By the time I was sixteen, my older brother was off at university, where he got a 2.2 in economics, and my younger was thinking of joining the army. I knew that we were in trouble, so I’d set up little events—fêtes and open days and trips for the local scouting group—to try and raise some cash. I’d get a few hundred quid too, but it never meant anything. Not in the grand scheme of things.

I tell you this because it’s very important that you understand—we never considered selling the house. Never. And we never went to the pound shop either. Frugality never occurred to us as an option. We still wore the best clothes, attended the best events, ate the finest food. We had no conception of alternatives.
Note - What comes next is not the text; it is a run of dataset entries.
(* ===== verification/ToolCalls.v ===== *)
(** Native tool calls (tool_calls.py): how a provider's tool call becomes a
    typed proposal, and how a proposal is written as one. *)
From Stdlib Require Import ZArith Lia.
From stdpp Require Import prelude strings list.
From S2P Require Import Prelude PyText Tools Domain.
Local Open Scope Z_scope.

(** [args] is untrusted JSON; the [type] literal has one value. *)
Record NativeToolCall := {
  nt_name : string;
  nt_args : list (string * json);
  nt_id : string;
}.

Definition select_single_tool_call (calls : list NativeToolCall) : option NativeToolCall :=
  match calls with [call] => Some call | _ => None end.

(** At most five errors, each its location and its message. *)
Definition summarize_errors (errors : list (list string * string)) : string :=
  py_join "; " ((fun e => py_join "." e.1 +:+ ": " +:+ e.2) <$> take 5 errors).

Definition RATIONALE_KEYS : list string := ["evidence_gap"; "expected_observation"; "hypotheses"].

Definition argument_values (args : list (string * json)) (declared : ToolName)
    : list (string * json) :=
  dict_set "tool" (JStr (value declared))
    (filter (fun kv => kv.1 ∉ RATIONALE_KEYS) args).

Section parse.
Context `{Pydantic}.

Definition proposal_json (arguments : ToolArguments) (gap observation : string) : json :=
  JObj [("arguments", JObj (dump_arguments arguments)); ("evidence_gap", JStr gap);
        ("expected_observation", JStr observation)].

(** What a declared [tool] argument may be: absent, or the call's own name. *)
Definition declared_tool_error (call : NativeToolCall) (declared : ToolName) : option string :=
  match dict_get "tool" (nt_args call) with
  | None => None
  | Some (JStr declared_tool) =>
      if decide (declared_tool = value declared) then None
      else Some ("the tool call's name " +:+ py_repr (nt_name call)
                 +:+ " does not match its arguments' declared tool "
                 +:+ py_repr declared_tool)
  | Some _ => Some "tool must be a string when present"
  end.

Definition parse_tool_call (call : NativeToolCall) : option ToolProposal * string :=
  match of_value (nt_name call) with
  | None => (None, "unknown registered tool name " +:+ py_repr (nt_name call))
  | Some declared =>
      match declared_tool_error call declared with
      | Some message => (None, message)
      | None =>
          let values := argument_values (nt_args call) declared in
          match validate_arguments values with
          | None => (None, summarize_errors (validation_errors "ToolArguments" (JObj values)))
          | Some arguments =>
              match dict_get "evidence_gap" (nt_args call),
                    dict_get "expected_observation" (nt_args call) with
              | Some (JStr gap), Some (JStr observation) =>
                  match check_proposal {| pr_arguments := arguments; pr_evidence_gap := gap;
                                          pr_expected_observation := observation |} with
                  | Ok proposal => (Some proposal, "")
                  | Err _ =>
                      (None, summarize_errors (validation_errors "ToolProposal"
                               (proposal_json arguments gap observation)))
                  end
              | _, _ =>
                  (None, "evidence_gap and expected_observation must both be present strings")
              end
          end
      end
  end.

Definition to_tool_call (proposal : ToolProposal) (call_id : string) : NativeToolCall :=
  {| nt_name := value (pr_tool proposal);
     nt_args := dict_set "expected_observation" (JStr (pr_expected_observation proposal))
                  (dict_set "evidence_gap" (JStr (pr_evidence_gap proposal))
                     (dump_arguments (pr_arguments proposal)));
     nt_id := call_id |}.
End parse.

(** * Lemmas *)

Section parse_lemmas.
Context `{Pydantic}.

(** A proposal that was parsed satisfies the bounds of its schema. *)
Lemma field_int_bounds k lo hi d n : field_int k lo hi d = Some n -> lo <= n <= hi.
Proof.
  unfold field_int. intros (m & _ & Hm)%bind_Some. case_match eqn:Hb; simplify_eq.
  apply andb_true_iff in Hb as [?%Z.leb_le ?%Z.leb_le]. lia.
Qed.

Lemma validate_arguments_in_schema d a :
  validate_arguments d = Some a -> arguments_in_schema a = true.
Proof.
  unfold validate_arguments. intros (t & _ & Ha)%bind_Some.
  destruct t; apply fmap_Some in Ha as (b & Hb & ->); try done.
  - unfold validate_logs in Hb. simpl.
    repeat (apply bind_Some in Hb as (? & ? & Hb)). simplify_eq. simpl.
    repeat match goal with Hf : field_int _ _ _ _ = Some _ |- _ =>
      apply field_int_bounds in Hf end. lia.
  - unfold validate_runbooks in Hb. simpl.
    repeat (apply bind_Some in Hb as (? & ? & Hb)). simplify_eq. simpl.
    repeat match goal with Hf : field_int _ _ _ _ = Some _ |- _ =>
      apply field_int_bounds in Hf end. lia.
Qed.

(** The discriminator wins: arguments read from a call are of the named tool. *)
Lemma validate_arguments_tool d t a :
  dict_get "tool" d = Some (JStr (value t)) -> validate_arguments d = Some a ->
  arguments_tool a = t.
Proof.
  intros Hg. unfold validate_arguments. rewrite (field_enum_dump "tool" t) by done.
  intros Ha. cbn [mbind option_bind] in Ha.
  destruct t; apply fmap_Some in Ha as (b & _ & ->); done.
Qed.

Lemma parse_tool_call_Some call p e :
  parse_tool_call call = (Some p, e) ->
  e = "" /\ nt_name call = value (pr_tool p) /\ arguments_in_schema (pr_arguments p) = true
  /\ validate_arguments (argument_values (nt_args call) (pr_tool p)) = Some (pr_arguments p)
  /\ str_len (pr_evidence_gap p) <= 300 /\ str_len (pr_expected_observation p) <= 300.
Proof.
  unfold parse_tool_call. destruct (of_value (nt_name call)) as [t|] eqn:Hn; [|done].
  apply of_value_Some in Hn.
  destruct (declared_tool_error call t); [done|].
  destruct (validate_arguments _) as [a|] eqn:Ha; [|done].
  pose proof (validate_arguments_tool _ t a (dict_get_set_eq _ _ _) Ha) as Ht.
  destruct (dict_get "evidence_gap" (nt_args call)) as [[]|],
    (dict_get "expected_observation" (nt_args call)) as [[]|];
    try done.
  destruct (check_proposal _) as [p'|] eqn:Hc; [|done]. intros; simplify_eq.
  pose proof (check_proposal_id _ _ Hc) as ->. unfold check_proposal in Hc. invert_checks.
  unfold pr_tool, max_length in *. simpl in *.
  split_and!; try done; try (by apply Z.leb_le).
  by eapply validate_arguments_in_schema.
Qed.
End parse_lemmas.

(** * Properties *)

Section round_trip.
Context `{PydanticRoundTrip}.

(** Writing a proposal as a native tool call and parsing it back gives the
    same proposal: the replay model and the live parser agree. *)
Theorem tool_call_round_trip p id :
  arguments_in_schema (pr_arguments p) = true -> check_proposal p = Ok p ->
  parse_tool_call (to_tool_call p id) = (Some p, "").
Proof.
  intros Hs Hc. unfold parse_tool_call, to_tool_call. cbn [nt_name nt_args].
  rewrite of_value_value. destruct p as [a gap obs]. unfold pr_tool in *. simpl in Hs.
  set (args := dict_set _ _ _).
  assert (Hd : declared_tool_error {| nt_name := value (arguments_tool a); nt_args := args;
                 nt_id := id |} (arguments_tool a) = None).
  { destruct a; reflexivity. }
  assert (Hv : argument_values args (arguments_tool a) = dump_arguments a)
    by (destruct a; reflexivity).
  cbn [pr_arguments pr_evidence_gap pr_expected_observation] in *.
  rewrite Hd, Hv, validate_dump_arguments by done.
  assert (Hg : dict_get "evidence_gap" args = Some (JStr gap)) by (destruct a; reflexivity).
  assert (Ho : dict_get "expected_observation" args = Some (JStr obs)) by (destruct a; reflexivity).
  rewrite Hg, Ho, Hc. done.
Qed.
End round_trip.

(** Whatever a provider sends, a call that parses gives a proposal of the
    tool it names, inside its schema's bounds; every other call gives no
    proposal, and a message, and at most one call per turn is considered. *)
Theorem parse_tool_call_sound `{Pydantic} call :
  match parse_tool_call call with
  | (Some p, e) =>
      e = "" /\ nt_name call = value (pr_tool p) /\ arguments_in_schema (pr_arguments p) = true
      /\ validate_arguments (argument_values (nt_args call) (pr_tool p)) = Some (pr_arguments p)
      /\ str_len (pr_evidence_gap p) <= 300 /\ str_len (pr_expected_observation p) <= 300
  | (None, _) =>
      of_value (A := ToolName) (nt_name call) = None
      \/ exists t, of_value (nt_name call) = Some t
         /\ (is_Some (declared_tool_error call t)
             \/ validate_arguments (argument_values (nt_args call) t) = None
             \/ ~ (exists g o, dict_get "evidence_gap" (nt_args call) = Some (JStr g)
                   /\ dict_get "expected_observation" (nt_args call) = Some (JStr o)
                   /\ str_len g <= 300 /\ str_len o <= 300))
  end.
Proof.
  destruct (parse_tool_call call) as [[p|] e] eqn:Hp; [by apply parse_tool_call_Some|].
  unfold parse_tool_call in Hp. destruct (of_value (nt_name call)) as [t|]; [|by left].
  right. exists t. split; [done|].
  destruct (declared_tool_error call t); [by left; eexists|]. right.
  destruct (validate_arguments _) as [a|]; [|by left]. right.
  intros (g & o & Hg & Ho & ? & ?). rewrite Hg, Ho in Hp. unfold check_proposal, max_length in Hp. simpl in Hp.
  destruct (Z.leb_spec (str_len g) 300), (Z.leb_spec (str_len o) 300); simpl in Hp; try lia. done.
Qed.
Attempting to run the estate in a more businesslike manner, hosting weddings, conferences, that sort of thing—it wasn’t what you did. The house, the lands, the title. This was why we were born, our purpose, and we would see it all destroyed rather than dream of leaving our home. We felt, I have to tell you, very sorry for ourselves. Surrounded by silverware and the weapons of our grandparents pillaged in colonial wars, my family and myself would very calmly and simply state that we knew precisely how the people on council estates felt, except that they were lucky because they could get emergency corporate sponsorship, and we weren’t eligible.

When I was twenty-three, my father died, and the estate passed to my brother. He moved back immediately—it was his duty—and continued to run it into the ground. It wasn’t ever said that I needed to go, but it was obvious. He was the master now and naturally Mother could remain, but siblings were… well it smacked of something medieval, shall we say. Successors at the dinner table, with opinions…
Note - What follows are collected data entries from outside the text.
(** Everything [record_reservation_before_request] may do to the ledger. *)
Definition reservation_effect (T : Table) (key : RequestKey) (reserved_usd : f64)
    (requested_at : Z) (ceiling_usd : f64) (out : res (CostLedgerRow * bool)) (c : Conn) : Prop :=
  let new := new_reservation key reserved_usd requested_at in
  let added := key ∉ (cl_key <$> T) /\ affordable T reserved_usd ceiling_usd
               /\ money_ok reserved_usd = true /\ idle (T ++ [new]) c in
  match out with
  | Ok (row, true) => row = new /\ added
  | Ok (row, false) => row ∈ T /\ cl_key row = key /\ idle T c
  | Err e =>
      e = sqlite_error /\ added
      \/ (e = store_unavailable
          \/ key ∉ (cl_key <$> T) /\ refused T reserved_usd ceiling_usd e) /\ idle T c
  end.

Lemma filter_key_snoc (T : Table) r :
  cl_key r ∉ (cl_key <$> T) ->
  List.filter (fun x => bool_decide (cl_key x = cl_key r)) (T ++ [r]) = [r].
Proof.
  intros Hr. rewrite List.filter_app. simpl. rewrite bool_decide_true by done.
  rewrite (proj2 (forallb_filter_nil _ T)); [done|].
  intros x Hx. apply bool_decide_eq_false. intros Heq. apply Hr. rewrite <- Heq.
  by apply list_elem_of_fmap_2.
Qed.

Lemma read_back_new T key x t :
  key ∉ (cl_key <$> T) -> money_ok x = true ->
  let new := new_reservation key x t in
  triple (ready (T ++ [new])) (read_back key) (fun row c => row = new /\ ready (T ++ [new]) c)
    (fun e c => e = sqlite_error /\ ready (T ++ [new]) c).
Proof.
  intros Hkey Hx new. unfold read_back, read_row.
  eapply triple_bind with (Q1 := fun o c => o = Some new /\ ready (T ++ [new]) c).
  { eapply triple_bind; [apply select_ready|]. intros rows. cbv beta.
    intros c [-> Hc].
    pose proof (filter_key_snoc T new Hkey) as Hf. change (cl_key new) with key in Hf.
    rewrite Hf. unfold new at 1. rewrite (new_reservation_valid key x t Hx). done. }
  intros o. intros c [-> Hc]. done.
Qed.

Lemma reservation_spec T key reserved_usd requested_at ceiling_usd :
  triple (idle T)
    (record_reservation_before_request key reserved_usd requested_at ceiling_usd)
    (fun r => reservation_effect T key reserved_usd requested_at ceiling_usd (Ok r))
    (fun e => reservation_effect T key reserved_usd requested_at ceiling_usd (Err e)).
Proof.
  unfold record_reservation_before_request. eapply triple_bind.
  { eapply triple_conseq; [apply ensure_spec|done|done|]. intros e c [-> Hc]. right. auto. }
  intros []. destruct (_ ← valid_money reserved_usd; _) as [[r1 c1]|e1] eqn:Hv.
  2: { apply triple_raise. intros c ?%ready_idle. right. auto. }
  apply result_bind_Ok in Hv as (r & [-> Hr]%valid_money_ok & Hv).
  apply result_bind_Ok in Hv as (c0 & [-> _]%valid_money_ok & [= <- <-]).
  eapply triple_bind with (Q1 := fun _ => within T T).
  { intros c Hc. unfold wrap_sqlite, try_except. pose proof (begin_stmt T c Hc) as Hrun.
    destruct (begin_immediate c) as [[[]|e] c']; [done|]. destruct Hrun as [-> ?%ready_idle].
    right. auto. }
  intros []. eapply triple_bind.
  { eapply triple_conseq; [apply reserve_try_spec|done|intros a s Ha; exact Ha|].
    intros e c [He ?%ready_idle]. by right. }
  intros [row|]; cbv beta iota.
  - apply triple_ret. intros c (? & ? & _ & ?%ready_idle). by split_and!.
  - intros c (Hkey & Haff & Hc).
    pose proof (read_back_new T key reserved_usd requested_at Hkey Hr c Hc) as Hrun.
    unfold mbind, ST_bind. destruct (read_back key c) as [[row|e] c'].
    + destruct Hrun as [-> ?%ready_idle]. by split_and!.
    + destruct Hrun as [-> ?%ready_idle]. left. by split_and!.
Qed.
End spec.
I moved out, got a job selling perfume at the local superstore pharmacy. I wasn’t very well educated. It had never seemed like something that a girl needed to be. But my name still got me into the right places. When people asked what I did, I said I was a perfumer. Perfumer is an acceptable business for a daughter, as are vintner, equestrian and extreme sports. I met Jeffrey, my husband, at one of these parties, and lied to him about where I really worked until the day after we were married, and he laughed and forgave me instantly and we were very much in love.

Very much in love. It is important you understand this too.
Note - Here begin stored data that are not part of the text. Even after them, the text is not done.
(** Settling a row just added settles that row and no other. *)
Lemma settle_table_new key a i o t T r :
  cl_key r = key -> cl_state r = RESERVED -> key ∉ (cl_key <$> T) ->
  settle_table key a i o t (T ++ [r]) = T ++ [settled_row a i o t r].
Proof.
  intros Hk Hs Hno. unfold settle_table. rewrite fmap_app. simpl. unfold pending at 2.
  rewrite !bool_decide_true by done. simpl. f_equal.
  rewrite <- (list_fmap_id T) at 2. apply list_fmap_ext. intros n x Hx.
  unfold pending. rewrite bool_decide_false; [done|]. intros Heq.
  apply Hno. rewrite <- Heq. apply list_elem_of_fmap_2. by eapply list_elem_of_lookup_2.
Qed.

(** * Theorems *)

Section theorems.
Context `{Sqlite} `{Clocks} `{Provider}.

(** What one send did to the ledger: nothing, or one row more. *)
Lemma send_appends self request tools T sent out s :
  send_effect self request tools T sent out s ->
  exists added, idle (T ++ added) (lv_conn s)
    /\ (added = [] /\ lv_sent s = sent
        \/ (exists r, added = [r] /\ cl_key r = key_of request)
           /\ cleared self request tools T
           /\ (lv_sent s = sent \/ lv_sent s = sent ++ [key_of request])).
Proof.
  intros Heff. destruct out as [m|e].
  - destruct Heff as (Hcl & Hsent & usage & t & t' & _ & _ & Hi). pose proof Hcl as (_ & _ & Hk & _).
    unfold bill in Hi. rewrite settle_table_new in Hi by done.
    eexists. split; [exact Hi|]. right. split; [by eexists|]. auto.
  - destruct Heff as [[Hs Hi]|[(Hcl & Hs & _ & t & Hi)|(Hcl & Hs & t & Hi)]].
    + exists []. rewrite app_nil_r. auto.
    + eexists. split; [exact Hi|]. right. split; [by eexists|]. auto.
    + pose proof Hcl as (_ & _ & Hk & _). destruct Hi as [Hi|(usage & t' & Hi)].
      * eexists. split; [exact Hi|]. right. split; [by eexists|]. auto.
      * unfold bill in Hi. rewrite settle_table_new in Hi by done.
        eexists. split; [exact Hi|]. right. split; [by eexists|]. auto.
Qed.

(** C21: nothing is sent that was not reserved first. A call that reaches the
    provider had a credential, fits the input cap, and holds a reservation of its
    own, made under the ceiling, for a key the ledger had never seen; a call that
    does not reach it raises; and a message that is returned is billed: its row is
    SETTLED at the price of the tokens the provider reported. *)
Theorem send_is_gated self request tools T s out s' :
  idle T (lv_conn s) -> send self request tools s = (out, s') ->
  (lv_sent s' = lv_sent s /\ (exists e, out = Err e)
   \/ lv_sent s' = lv_sent s ++ [key_of request]
      /\ lm_credential_present self = true
      /\ str_len (mq_system_text request +:+ human_content request) <= MAX_INPUT_TOKENS
      /\ key_of request ∉ (cl_key <$> T)
      /\ affordable T (reservation_of (lm_pricing self) request tools) (lm_ceiling_usd self)
      /\ exists r, idle (T ++ [r]) (lv_conn s') /\ cl_key r = key_of request
         /\ cl_reserved_usd r = reservation_of (lm_pricing self) request tools)
  /\ (forall m, out = Ok m -> exists usage r,
        am_usage_metadata m = Some usage /\ idle (T ++ [r]) (lv_conn s')
        /\ cl_key r = key_of request /\ cl_state r = SETTLED
        /\ cl_actual_usd r
           = Some (actual_cost_usd (lm_pricing self) (input_tokens usage) (output_tokens usage))
        /\ cl_input_tokens r = Some (input_tokens usage)
        /\ cl_output_tokens r = Some (output_tokens usage)).
Proof.
  intros Hi Hrun. pose proof (send_spec self request tools T (lv_sent s) s (conj Hi eq_refl)) as Heff.
  rewrite Hrun in Heff.
  assert (Hrow : forall usage t t', key_of request ∉ (cl_key <$> T) ->
    idle (bill self request usage t' (T ++ [row_at self request tools t])) (lv_conn s') ->
    idle (T ++ [settled_row (actual_cost_usd (lm_pricing self) (input_tokens usage) (output_tokens usage))
                  (input_tokens usage) (output_tokens usage) t' (row_at self request tools t)]) (lv_conn s')).
  { intros usage t t' Hk Hb. unfold bill in Hb. by rewrite settle_table_new in Hb. }
  destruct out as [m|e].
  - destruct Heff as ((? & Hp & Hk & ? & ?) & Hsent & usage & t & t' & Hu & _ & Hb).
    unfold estimated_prose in Hp. rewrite estimate_input_tokens_len in Hp.
    apply Hrow in Hb; [|done]. split.
    + right. split_and!; try done. by eexists.
    + intros m' [= <-]. exists usage. eexists. split; [done|]. split; [exact Hb|]. done.
  - split; [|done].
    destruct Heff as [[Hs _]|[(_ & Hs & _)|((? & Hp & Hk & ? & ?) & Hs & t & Hrest)]];
      [left; split; [done|by eexists]..|right].
    unfold estimated_prose in Hp. rewrite estimate_input_tokens_len in Hp.
    split_and!; try done. destruct Hrest as [Hb|(usage & t' & Hb)].
    + by eexists.
    + apply Hrow in Hb; [|done]. by eexists.
Qed.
Of course I had a duty to perform here, at Danesmoor. Jeffrey knew I understood what these things meant. I valued family as much as he did. It is incredibly important that these things are preserved, it is as vital as any library or work of art. We are the history of this nation, we hold within us part of its culture, which if it is destroyed is the death of a piece of Britain that everyone, no matter what, loves for its beauty and its charm and its essential Britishness. These things must be protected, and to do so, of course, I had to have boys. The line passes down through the boys, not because of sexism but because that is the culture, the history, the truth of who we are. I will not say anything else on that.